President Bush eased the ban in 2007 with a pilot program that allowed a small number of carefully inspected Mexican trucks to cross the border. But Congress cut funding for the program in 2009, and Obama halted Mexican domiciled trucks from access to the United States.
Supporters of opening the borders note that truck-based trade with Mexico plummeted by more than $27 billion the year that the full ban was re-imposed in 2009. That sharp dip, coupled with billions of dollars in tariffs imposed by Mexico, drove overall NAFTA revenues down. Lifting the ban, they contend, would remove a major barrier and put an end to Mexico's ongoing punitive tariffs against the United States.

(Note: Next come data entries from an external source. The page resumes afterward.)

(* ===== verification/AuthClaims.v ===== *)
(** * What the token layer guarantees

    Claims on timestamps, on the scrambling of the command block and on the
    token a client keeps between two calls, each with a concrete instance. *)

From stdpp Require Import base gmap list.
From Stdlib Require Import ZArith Lia.
From S2P Require Import Prelude KernelApi TeeTypes Buffers Mailbox MailboxClaims SessReg.
From S2P Require Import SessLookup CallTypes Auth AuthCall AuthThm.

(** ** Timestamps *)

(** An increment (decrement) of a token's timestamp succeeds exactly when
    the timestamp is not [UINT64_MAX] (not 0); it then changes the decoded
    timestamp by one and no byte outside the timestamp field, and otherwise it
    reports [-EFAULT] and leaves the token alone. *)
Theorem descrambling_timestamp_correct i t flag :
  token_ok t → flag = INC ∨ flag = DEC →
  let T := token_time i t in
  match descrambling_timestamp (Some t) (Some i) flag with
  | (r, Some t') =>
      (r = EOK ↔ T ≠ (if flag =? INC then UINT64_MAX else 0)) ∧
      (r = EOK → token_ok t' ∧
         token_time i t' = (if flag =? INC then T + 1 else T - 1) ∧
         ∀ o n, 0 ≤ o → o + n ≤ 32 ∨ 40 ≤ o → sub_buf t' o n = sub_buf t o n) ∧
      (r ≠ EOK → r = - EFAULT ∧ t' = t)
  | (_, None) => False
  end.
Proof.
  intros Ht Hf T. rewrite descrambling_step by done.
  pose proof (token_time_range i t Ht) as HT. fold T in HT. fold T.
  assert (∀ y, 0 ≤ y < 2 ^ 64 → token_ok (token_set_time i t y) ∧
    token_time i (token_set_time i t y) = y ∧
    ∀ o n, 0 ≤ o → o + n ≤ 32 ∨ 40 ≤ o →
      sub_buf (token_set_time i t y) o n = sub_buf t o n) as Hset.
  { intros y Hy. split; [by apply token_set_time_ok|].
    split; [by apply token_time_set|]. intros o n Ho Hd. pose proof (token_zlen _ Ht).
    apply sub_buf_splice_other; rewrite ?stamp_length; lia. }
  unfold time_step, UINT64_MAX in *.
  destruct Hf as [-> | ->].
  - change (INC =? INC) with true. cbv iota.
    destruct (Z.eqb_spec T 0xFFFFFFFFFFFFFFFF) as [E|E]; [by repeat split|].
    split; [done|]. split; [|done]. intros _. apply Hset. lia.
  - change (DEC =? INC) with false. change (DEC =? DEC) with true. cbv iota.
    destruct (Z.eqb_spec T 0) as [E|E]; [by repeat split|].
    split; [done|]. split; [|done]. intros _. apply Hset. lia.
Qed.

(** A token with every byte of its timestamp scrambled. *)
Definition demo_info : session_secure_info :=
  SecureInfo 7 [0xdeadbeef; 0x12345678; 3]
    (CryptoInfo (replicate 32 9) (replicate 16 4)).

Definition demo_token : list Z :=
  token_set_time demo_info (replicate 40 1 ++ [0; UN_SYNCED]) 41.

Lemma demo_token_ok : token_ok demo_token.
Proof.
  apply token_set_time_ok. split; [done|]. apply Forall_app. split.
  - apply Forall_replicate. unfold is_byte. lia.
  - repeat constructor; unfold is_byte, UN_SYNCED; lia.
Qed.

Lemma descrambling_timestamp_correct_witness :
  token_time demo_info (default [] (descrambling_timestamp (Some demo_token)
    (Some demo_info) INC).2) = 42.
Proof.
  pose proof (descrambling_timestamp_correct demo_info demo_token INC demo_token_ok
    (or_introl eq_refl)) as H.
  assert (token_time demo_info demo_token = 41) as E by (vm_compute; reflexivity).
  cbv zeta in H. rewrite E in H.
  destruct (descrambling_timestamp (Some demo_token) (Some demo_info) INC)
    as [r [t'|]]; [|destruct H].
  destruct H as (Hr & Ht & _).
  exact (proj1 (proj2 (Ht (proj2 Hr ltac:(discriminate))))).
Defined.

(** ** One command's token, from increment to synchronisation *)

Section Claims.
Context {F : PhysMap}.

(** The address of the token a command carries. *)
Definition token_addr (cmd : tc_ns_smc_cmd) : Z :=
  phys_to_virt (phys_join (token_h_phys cmd) (token_phys cmd)).

Definition token_at (m : mem) (cmd : tc_ns_smc_cmd) : list Z :=
  load_bytes m (token_addr cmd) (Z.to_nat TOKEN_BUFFER_LEN).

Lemma token_at_length m cmd : length (token_at m cmd) = Z.to_nat TOKEN_BUFFER_LEN.
Proof. apply load_bytes_length. Qed.

(** Every way [update_timestamp] can go on an invoke command. *)
Lemma update_timestamp_inv R m cmd R' m' r :
  counted R → cmd_type cmd = CMD_TYPE_TA → token_ok (token_at m cmd) →
  update_timestamp R m cmd = Ret (R', m', r) →
  R' = R ∧
  ((r = - EFAULT ∧ m' = m ∧
      (token_addr cmd = 0 ∨ is_token_empty (Some (token_at m cmd)) TOKEN_BUFFER_LEN = true ∨
       (∃ R1, tc_find_session_by_uuid R (dev_file_id cmd) cmd = Ret (R1, 0)) ∨
       (∃ p s, session_of R cmd p s ∧
          token_time (secure_info s) (token_at m cmd) = UINT64_MAX))) ∨
   (r = EOK ∧ ∃ p s, session_of R cmd p s ∧
      let T := token_time (secure_info s) (token_at m cmd) in
      T ≠ UINT64_MAX ∧
      m' = store_bytes m (token_addr cmd)
             (splice (token_set_time (secure_info s) (token_at m cmd) (T + 1))
                SYNC_INDEX [UN_SYNCED]))).
Proof.
  intros HC Hty Ht. unfold update_timestamp. rewrite Hty. cbv zeta.
  change (CMD_TYPE_TA =? CMD_TYPE_TA) with true. cbv iota.
  fold (token_addr cmd). fold (token_at m cmd).
  destruct (Z.eqb_spec (token_addr cmd) 0) as [Ha|Ha].
  { cbn [is_token_empty]. intros [= <- <- <-]. split; [done|]. left. tauto. }
  destruct (is_token_empty _ _) eqn:He.
  { intros [= <- <- <-]. split; [done|]. left. tauto. }
  rewrite bind_Ret. intros ([R1 p] & Hf & H).
  destruct (tc_find_session_balanced _ _ _ _ _ HC Hf) as [[-> ->]|(Hp & s & Hs & _ & HR1 & Hput)].
  { simpl in H. injection H as <- <- <-. split; [done|]. left. eauto 10. }
  rewrite (proj2 (Z.eqb_neq p 0)) in H by done.
  assert (session_of R cmd p s) as Hso by (by exists R1).
  assert (session_info R1 p = Ret (secure_info s)) as Hi.
  { unfold session_info, at_index. rewrite HR1. simpl. by rewrite lookup_insert_eq. }
  rewrite Hi, ret_bind, descrambling_step in H by done.
  unfold time_step in H. change (INC =? INC) with true in H. cbv iota in H.
  destruct (Z.eqb_spec (token_time (secure_info s) (token_at m cmd)) UINT64_MAX) as [E|E];
    rewrite Hput, ret_bind in H.
  - assert (Ret (R, m, - EFAULT) = Ret (R', m', r)) as [= <- <- <-] by exact H.
    split; [reflexivity|]. left. eauto 10.
  - change (nonzero EOK) with false in H. cbv iota in H. cbn [default] in H.
    apply Ret_inj3 in H as (<- & <- & <-). split; [reflexivity|]. right. split; [reflexivity|].
    exists p, s. split; [exact Hso|]. split; [exact E|reflexivity].
Qed.

(** Marking a token unsynchronised keeps its timestamp. *)
Lemma mark_unsynced i t :
  token_ok t →
  token_ok (splice t SYNC_INDEX [UN_SYNCED]) ∧
  token_time i (splice t SYNC_INDEX [UN_SYNCED]) = token_time i t ∧
  nth (Z.to_nat SYNC_INDEX) (splice t SYNC_INDEX [UN_SYNCED]) 0 = UN_SYNCED.
Proof.
  intros Ht. pose proof (token_zlen _ Ht) as Hl. split_and!.
  - split; [rewrite splice_length; [apply Ht|done|rewrite Hl; done]|].
    apply splice_bytes; [apply Ht|]. repeat constructor; unfold is_byte, UN_SYNCED; lia.
  - unfold token_time. rewrite sub_buf_splice_other; [done|done|rewrite Hl; done|lia|].
    left. unfold SYNC_INDEX. lia.
  - apply nth_lookup_Some. rewrite splice_lookup; [done|done|rewrite Hl; done].
Qed.

Lemma sync_timestamp_unsynced R cmd p s t g :
  counted R → session_of R cmd p s → token_ok t →
  nth (Z.to_nat SYNC_INDEX) t 0 = UN_SYNCED → token_time (secure_info s) t ≠ 0 →
  cmd_id cmd ≠ GLOBAL_CMD_ID_OPEN_SESSION ∨ g = false →
  sync_timestamp R cmd (Some t) TOKEN_BUFFER_LEN g
  = Ret (R, Some (token_set_time (secure_info s) t (token_time (secure_info s) t - 1)), EOK).
Proof.
  intros HC (R1 & Hf & Hp & Hs) Ht Hy HT Hg. unfold sync_timestamp.
  change (TOKEN_BUFFER_LEN <=? SYNC_INDEX) with false. cbv iota.
  assert ((cmd_id cmd =? GLOBAL_CMD_ID_OPEN_SESSION) && g = false) as ->.
  { destruct Hg as [Hg| ->]; [|apply andb_false_r].
    by rewrite (proj2 (Z.eqb_neq _ _) Hg). }
  cbv zeta. rewrite Hy. change (UN_SYNCED =? UN_SYNCED) with true. cbv iota.
  destruct (tc_find_session_balanced _ _ _ _ _ HC Hf) as [[-> _]|(_ & s' & Hs' & _ & HR1 & Hput)];
    [done|].
  simplify_eq. rewrite Hf, ret_bind, (proj2 (Z.eqb_neq p 0)) by done.
  unfold session_info, at_index. simpl g_sessions. rewrite lookup_insert_eq, !ret_bind.
  cbn [secure_info with_usage].
  rewrite descrambling_step by done.
  unfold time_step. change (DEC =? INC) with false. change (DEC =? DEC) with true. cbv iota.
  rewrite (proj2 (Z.eqb_neq _ _) HT), Hput, ret_bind. done.
Qed.

(** C35. Sending an invoke command increments the timestamp of its token and
    marks it unsynchronised; when the TEE returns it unchanged,
    [sync_timestamp] restores the timestamp.  Both leave the session registry,
    reference counts included, as it was. *)
Theorem timestamp_update_sync_roundtrip R m cmd R' m' g :
  counted R → cmd_type cmd = CMD_TYPE_TA → token_ok (token_at m cmd) →
  update_timestamp R m cmd = Ret (R', m', EOK) →
  (cmd_id cmd ≠ GLOBAL_CMD_ID_OPEN_SESSION ∨ g = false) →
  R' = R ∧
  (∃ p s, session_of R cmd p s ∧
     token_time (secure_info s) (token_at m' cmd)
       = token_time (secure_info s) (token_at m cmd) + 1) ∧
  (∀ x, x < token_addr cmd ∨ token_addr cmd + TOKEN_BUFFER_LEN ≤ x → m' !! x = m !! x) ∧
  sync_timestamp R cmd (Some (token_at m' cmd)) TOKEN_BUFFER_LEN g
    = Ret (R, Some (splice (token_at m cmd) SYNC_INDEX [UN_SYNCED]), EOK).
Proof.
  intros HC Hty Ht Hu Hg.
  destruct (update_timestamp_inv _ _ _ _ _ _ HC Hty Ht Hu)
    as [-> [[? _]|(_ & p & s & Hso & HT & Hm)]]; [done|].
  split; [done|]. set (t := token_at m cmd) in *. set (i := secure_info s) in *.
  pose proof (token_time_range i t Ht) as Hrange.
  set (T := token_time i t) in *. set (t1 := token_set_time i t (T + 1)) in *.
  assert (0 ≤ T + 1 < 2 ^ 64) as HT1 by (unfold UINT64_MAX in HT; lia).
  assert (token_ok t1) as Ht1 by (by apply token_set_time_ok).
  pose proof (token_zlen _ Ht1) as Hl1. pose proof (token_zlen _ Ht) as Hl.
  destruct (mark_unsynced i t1 Ht1) as (Ht' & ETt' & Hy).
  assert (token_time i t1 = T + 1) as ET1 by (by apply token_time_set). rewrite ET1 in ETt'.
  assert (token_at m' cmd = splice t1 SYNC_INDEX [UN_SYNCED]) as Et'.
  { unfold token_at. rewrite Hm. rewrite <- (token_at_length m cmd).
    replace (length (token_at m cmd)) with (length (splice t1 SYNC_INDEX [UN_SYNCED])).
    { apply load_store_bytes. }
    rewrite splice_length; [|done|rewrite Hl1; done].
    unfold zlen in *. fold t. lia. }
  split; [exists p, s; by rewrite Et'|]. split.
  { intros x Hx. rewrite Hm. apply store_bytes_lookup_outside.
    rewrite splice_length; [|done|rewrite Hl1; done]. fold (zlen t1). rewrite Hl1. done. }
  rewrite Et', (sync_timestamp_unsynced R cmd p s) by (done || fold i; rewrite ETt'; lia).
  fold i. rewrite ETt', Z.add_simpl_r. do 3 f_equal.
  rewrite <- (token_set_time_same i t) by done. fold T.
  rewrite <- (token_set_time_twice i t (T + 1) T) by done. fold t1.
  unfold token_set_time. f_equal.
Qed.

End Claims.

(** A registry with one device file, one service and one session, and a command
    of that session whose token is at [demo_token_addr]. *)
Definition demo_uuid : list Z := replicate 16 0xab.

Definition demo_dev : tc_ns_dev_file :=
  DevFile 1 (1 :: replicate 31 0) (2000 :: replicate 31 0) 0 false 0 (replicate 255 0)
    0 (replicate 1024 0) 0 [].

Definition demo_session : tc_ns_session :=
  Session 5 1000 demo_info (Token (Some demo_token) 42) (replicate 112 0) 0 1.

Definition demo_registry : registry :=
  Registry {[ 3000 := demo_session ]} {[ 2000 := Service demo_uuid [3000] 1 ]}
    {[ 1000 := demo_dev ]} ∅ [2000] [1000] 2.

Definition demo_token_addr : Z := linear_base + 4096.

Definition demo_mem : mem := store_bytes ∅ demo_token_addr demo_token.

Definition demo_invoke : tc_ns_smc_cmd :=
  SmcCmd demo_uuid CMD_TYPE_TA 9 1 5 0 0x1000 0 0 0 0 0 0 0 0 0 0 4096 0 77 0 0 0 false.

Lemma demo_counted : counted demo_registry.
Proof.
  split; simpl.
  - intros _ _ q s _ _ H. apply lookup_singleton_Some in H as [_ <-]. simpl. lia.
  - intros p v H. apply lookup_singleton_Some in H as [_ <-]. simpl. lia.
Qed.

Lemma timestamp_update_sync_roundtrip_witness :
  ∃ m', update_timestamp (F := linear_phys) demo_registry demo_mem demo_invoke
          = Ret (demo_registry, m', EOK) ∧
    sync_timestamp demo_registry demo_invoke
      (Some (token_at (F := linear_phys) m' demo_invoke)) TOKEN_BUFFER_LEN false
    = Ret (demo_registry, Some (splice demo_token SYNC_INDEX [UN_SYNCED]), EOK).
Proof.
  assert (token_at (F := linear_phys) demo_mem demo_invoke = demo_token) as Et
    by (vm_compute; reflexivity).
  destruct (update_timestamp (F := linear_phys) demo_registry demo_mem demo_invoke)
    as [[[R' m'] r]|] eqn:E; [|vm_compute in E; discriminate].
  assert (r = EOK) as Er.
  { assert (match update_timestamp (F := linear_phys) demo_registry demo_mem demo_invoke with
            | Ret (_, _, r) => r =? EOK | Fault => false end = true) as H
      by (vm_compute; reflexivity).
    rewrite E in H. apply Z.eqb_eq in H. exact H. }
  subst r.
  assert (token_ok (token_at (F := linear_phys) demo_mem demo_invoke)) as Hok
    by (rewrite Et; exact demo_token_ok).
  destruct (timestamp_update_sync_roundtrip (F := linear_phys) demo_registry demo_mem
    demo_invoke R' m' false demo_counted eq_refl Hok E (or_intror eq_refl))
    as (HR & _ & _ & Hs).
  exists m'. rewrite HR. split; [reflexivity|]. rewrite Et in Hs. exact Hs.
Defined.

“With unemployment nearly 10 percent, America needs to increase U.S. exports and create jobs, not create new barriers that make American exports less competitive,” House Ways and Means Committee Chairman Dave Camp, R-Mich., said earlier this month. “If we continue to disregard our obligations and compel this retaliation, we are punishing our farmers, businesses, and workers.”
The surge in trade last year, when the ban was still in place, complicates that argument.
Nearly 90 percent of all NAFTA trade in the last year occurred over land, and trucks carried more than 81 percent of that trade with Mexico. The overall land-trade deficit with Mexico also remained about the same as it was in 2008.
Some members of Congress have come out in strong opposition of Obama's plan.
On Thursday, Sen. Mark Pryor, D-Ark., sent a letter to Transportation Secretary Ray LaHood arguing against lifting the ban.
Pryor argued that the agreement, which calls for Mexican trucks to carry electronic monitoring devices, would require U.S taxpayers to foot the bill for them.
“Electronic, on-board recorders keep our highways safe by enforcing hours-of-service laws and keeping fatigued drivers off the road,” Pryor said. “While I support these measures, it is unfair to ask taxpayers to pay for these devices in Mexican carriers, particularly in light of our current economic climate.”
And Pryor is not alone. Last week, Rep. Peter DeFazio, D-Ore., and a group of 78 House members sent a letter to LaHood asking to reconsider the deal with Mexico.
DeFazio argued that allowing Mexican trucks free access to American roads would have “significant impacts on the safety of our roads and on American jobs."
The letter also pointed out that President Obama allocated $4.3 million of the Federal Motor Carrier Safety Administration's 2012 budget to implement the plan. Lawmakers opposed using tax dollars to ensure Mexican trucks adhere to American regulations.